Closed kyuchoi closed 2 years ago

kyuchoi commented 2 years ago

First of all, thank you for your great works !!

Can I use lr_scheduler of Pytorch in model.fit ? If it's possible, then how can I modify the following code to use the scheduler for learning rate?

log = model.fit(x_train, y_train, batch_size, epochs, callbacks, val_data=val)

Many thanks

havakv commented 2 years ago

Thank you for the kind words. To be able to use learning rate schedulers you would need to implement them as callbacks. There is an example/explanation here for how to do this for gradients.

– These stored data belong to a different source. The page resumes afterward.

(** * UsernameEye: the username prober of iPhoenix (src/modules/username_eye.py)

    A shallow embedding of the module followed by the properties of its
    classifier ([_analyze_response]), of one platform task
    ([_check_single_platform]) and of the orchestrating loop ([analyze]).

    Conventions of the embedding.
    - A Python [str] is a [string]: a sequence of 8-bit characters, read as the
      UTF-8 bytes of the text.  [str.lower] is modelled on the ASCII range
      (the only range in which the indicator phrases of the module live).
    - Verdicts are the very strings the module returns ("found",
      "not_found", "timeout", ...), compared with [String.eqb] as the source
      compares them with [==].
    - A Python [dict] is an insertion-ordered association list ([dict]).
    - A call that may raise returns a [result]; the loop of [analyze], which
      mutates [results] inside [try ... except], runs in a state-and-exception
      monad [M] in which the state survives a raise.
    - The HTTP client ([requests.get]), the clock and the completion order of
      the thread pool are parameters of the model.
    - [print] calls are progress output only and are left out. *)

From Stdlib Require Import List String Ascii ZArith NArith Lia Bool Permutation.
From Stdlib Require Import DecimalString.
Import ListNotations.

So the most basic implementation would look something like this

from torchtuples.callbacks import Callback

class LRScheduler(Callback):
    def __init__(self, scheduler):
        self.scheduler = scheduler

    def on_epoch_end(self):
        self.scheduler.step()

And in your example code above, you would have

scheduler = <define-some-scheduler>
callbacks = [<other-callbacks>, LRScheduler(scheduler)]

If you want a learning rate scheduler that depends on some metric that would also need to be included in the callback. You can for instance access the training loss by self.model.batch_loss in the callback.

Does this answer your question?

kyuchoi commented 2 years ago

It works !! Thank you so much.